Um, WOW! I owe Liz $40 (how much our vet visits cost), because when we woke up this morning Rambo is not squinting his eye AT ALL! No swelling, no redness, no blinking, no sensitivity, nothing! We actually slept in and Rambo woke me up around 10:45am by jumping on the bed and giving me kisses LOL! I'd say he's feeling a lot better! I put the Vit E in his eye last night right before bed, I'm going to do it again this morning and again in the evening. Liz, should I do it for a couple of days just in case? 

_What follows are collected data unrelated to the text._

(* ===== verification/VanishlingServer.v ===== *)
(** * vanishling as a server (src/vanishling/)

    The cleaner's loop (ttl/cleaner.go), the construction of the service
    (core/file_service.go, [New]), the health check and the start (main.go), over the
    handlers of Vanishling.v; and the requests as they run side by side, which share a
    WaitGroup and the journaler's lifetime field, as a transition system. *)
From stdpp Require Import base gmap strings numbers list relations.
From S2P Require Import Prelude GoStrings Float64 GoTime Vanishling.
Local Open Scope Z_scope.
Set Default Proof Using "Type*".

(** ** The cleaner's loop and the start *)
Definition DefaultHHSeed : string :=
  "000102030405060708090A0B0C0D0E0FF0E0D0C0B0A090807060504030201000".
Definition DefaultLogCleanerInterval : Z := Second * 5.

(** [hex.DecodeString] *)
Definition hexVal (c : Ascii.ascii) : option Z :=
  let z := byteZ c in
  if decide (48 ≤ z ≤ 57) then Some (z - 48)
  else if decide (97 ≤ z ≤ 102) then Some (z - 87)
  else if decide (65 ≤ z ≤ 70) then Some (z - 55)
  else None.
Fixpoint hexDecode (s : string) : option (list Z) :=
  match s with
  | EmptyString => Some []
  | String a (String b s') =>
      x ← hexVal a; y ← hexVal b; l ← hexDecode s'; Some (16 * x + y :: l)
  | String _ EmptyString => None
  end.

(** What wakes the cleaner: its ticker, or the end of the context. *)
Inductive wake := Tick | CtxDone.
Inductive event :=
  | Fs (e : Vanishling.event)
  | HighwayhashNew (key : list Z)       (* minio/highwayhash *)
  | GoCleaner
  | StopTicker
  | SetGlobalLevel (debug : bool)
  | LogFatal (e : error)                (* an event that is built and never sent *)
  | Handle (pattern : string)
  | ListenAndServe (addr : string)
  | CancelContext
  | Goodbye.
Definition answer (e : event) : Type :=
  match e with
  | Fs e => Vanishling.answer e
  | HighwayhashNew _ => option error
  | ListenAndServe _ => option error
  | _ => unit
  end.
Definition isFs (e : event) : option Vanishling.event :=
  match e with Fs x => Some x | _ => None end.

Section Server.
Context (env : list event → ∀ e, answer e).
Context (fsenv : list Vanishling.event → ∀ e, Vanishling.answer e).
Context (highwayhash : string → list Z).
Abbreviation sio := (io service event).
Abbreviation vio := (io service Vanishling.event).
Abbreviation do e := (call env e).
Abbreviation inFs m := (lift_io Fs isFs m).

(** [Cleaner.Start]: on the wake-ups that arrive before the process is interrupted. *)
Fixpoint Start (ws : list wake) : vio bool :=
  match ws with
  | [] => fatal "signal: interrupt"
  | CtxDone :: _ => mret true
  | Tick :: ws' => deleteFunc fsenv ;; Start ws'
  end.

(** [core.New]; the cleaner runs on its own from here on. *)
Definition New (seed : string) : sio (option error) :=
  match hexDecode seed with
  | None => mret (Some "cannot decode hex key")
  | Some hhSeed =>
      err ← do (HighwayhashNew hhSeed);
      match err with
      | Some e => mret (Some e)
      | None =>
          inFs (NewCleaner fsenv) ;;
          emit GoCleaner ;;
          err ← inFs (NewJournaler fsenv);
          mret err
      end
  end.

(** [delete]: only notes who asked. *)
Definition delete_ (r : request) : vio unit := setPeer r.

(** The health check, and the multiplexer of main. *)
Definition healthCheck (r : request) : vio unit := emit (WriteHeader StatusOK).
Definition mux (path : string) (r : request) : vio unit :=
  if decide (path = "/ping" ∨ path = "/health") then healthCheck r
  else ServeHTTP fsenv highwayhash DefaultStoragePath r.

(** The errors of [New] and [ListenAndServe] are put into fatal log events that are never
    sent, and the program goes on. *)
Definition main (listenAddr : string) (debug : bool) : sio unit :=
  emit (SetGlobalLevel false) ;;
  (if debug then emit (SetGlobalLevel true) else mret tt) ;;
  deferring (emit CancelContext) (
    err ← New DefaultHHSeed;
    match err with Some e => emit (LogFatal e) | None => mret tt end ;;
    emit (Handle "/ping") ;;
    emit (Handle "/health") ;;
    emit (Handle "/") ;;
    err ← do (ListenAndServe listenAddr);
    match err with Some e => emit (LogFatal e) | None => mret tt end ;;
    emit Goodbye).

(** ** Vanishing, as a client sees it *)
Section NoFaults.
Context (t0 t1 : Z).
Context (no_faults : ∀ h e, match e return Vanishling.answer e → Prop with
  | Stat _ | Remove _ | OpenCreate _ | ReadFile _ | Close _ => λ a, a = None
  | Now => λ now, t0 ≤ now ≤ t1
  | _ => λ _, True
  end (fsenv h e)).

(** A request for the file with the identifier [id]. *)
Definition asksFor (id : string) (r : request) : Prop :=
  toUpper (Method r) = "GET" ∧ Header r DefaultFileIdHeader = id ∧
  id ≠ "" ∧ contains ".." id = false ∧ contains "/" id = false.
(** The events of a download that finds the file, or does not. *)
Definition found (id b : string) : list Vanishling.event :=
  [ReadFile (pathJoin DefaultStoragePath id); WriteHeader StatusOK; WriteBody b].
Definition notFound (id : string) : list Vanishling.event :=
  [ReadFile (pathJoin DefaultStoragePath id); WriteHeader StatusBadRequest].

Lemma wp_request id r s h :
  asksFor id r →
  wp (mux "/" r) (λ o _ h', o = Ret tt ∧
    h' = h ++ match files s !! pathJoin DefaultStoragePath id with
              | Some b => found id b | None => notFound id end) s h.
Proof.
  intros (Hm&Hid&Hne&Hdd&Hsl). unfold mux. rewrite decide_False by (intros [?|?]; done).
  unfold ServeHTTP. rewrite Hm, decide_False by (intros [?|?]; done). rewrite decide_True by done.
  unfold download, setPeer, readFile. wp_steps. rewrite Hid, decide_False, Hdd, Hsl by done.
  cbn [orb]. wp_steps. pose proof (no_faults h (ReadFile (pathJoin DefaultStoragePath id))) as Hr.
  simpl in Hr. rewrite Hr. cbn [files setPeerAddr].
  destruct (files s !! _) as [b|]; wp_steps; (split; [done|]); by rewrite <- !app_assoc.
Qed.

Now I'm wondering what it could have been, if there was just something in his eye that irritated it or what? He hasn't puked anymore (I'm pretty sure it was that stinky meat yesterday that made him puke) and his morning poop was good. He's bouncing around playing in the yard right now, making me nervous that he's gonna get something else stuck in his eye lol. Thank you everyone for your concern!


----------



## Sprocket

I'd guess t was a small irritant like the sand in his bed


----------



## catahoulamom

Sprocket said:


> I'd guess t was a small irritant like the sand in his bed


Exactly what I was thinking.


----------



## NewYorkDogue

catahoulamom said:


> Um, WOW! I owe Liz $40 (how much our vet visits cost), because when we woke up this morning Rambo is not squinting his eye AT ALL! No swelling, no redness, no blinking, no sensitivity, nothing! We actually slept in and Rambo woke me up around 10:45am by jumping on the bed and giving me kisses LOL! I'd say he's feeling a lot better! I put the Vit E in his eye last night right before bed, I'm going to do it again this morning and again in the evening. Liz, should I do it for a couple of days just in case?
> 
> Now I'm wondering what it could have been, if there was just something in his eye that irritated it or what? He hasn't puked anymore (I'm pretty sure it was that stinky meat yesterday that made him puke) and his morning poop was good. He's bouncing around playing in the yard right now, making me nervous that he's gonna get something else stuck in his eye lol. Thank you everyone for your concern!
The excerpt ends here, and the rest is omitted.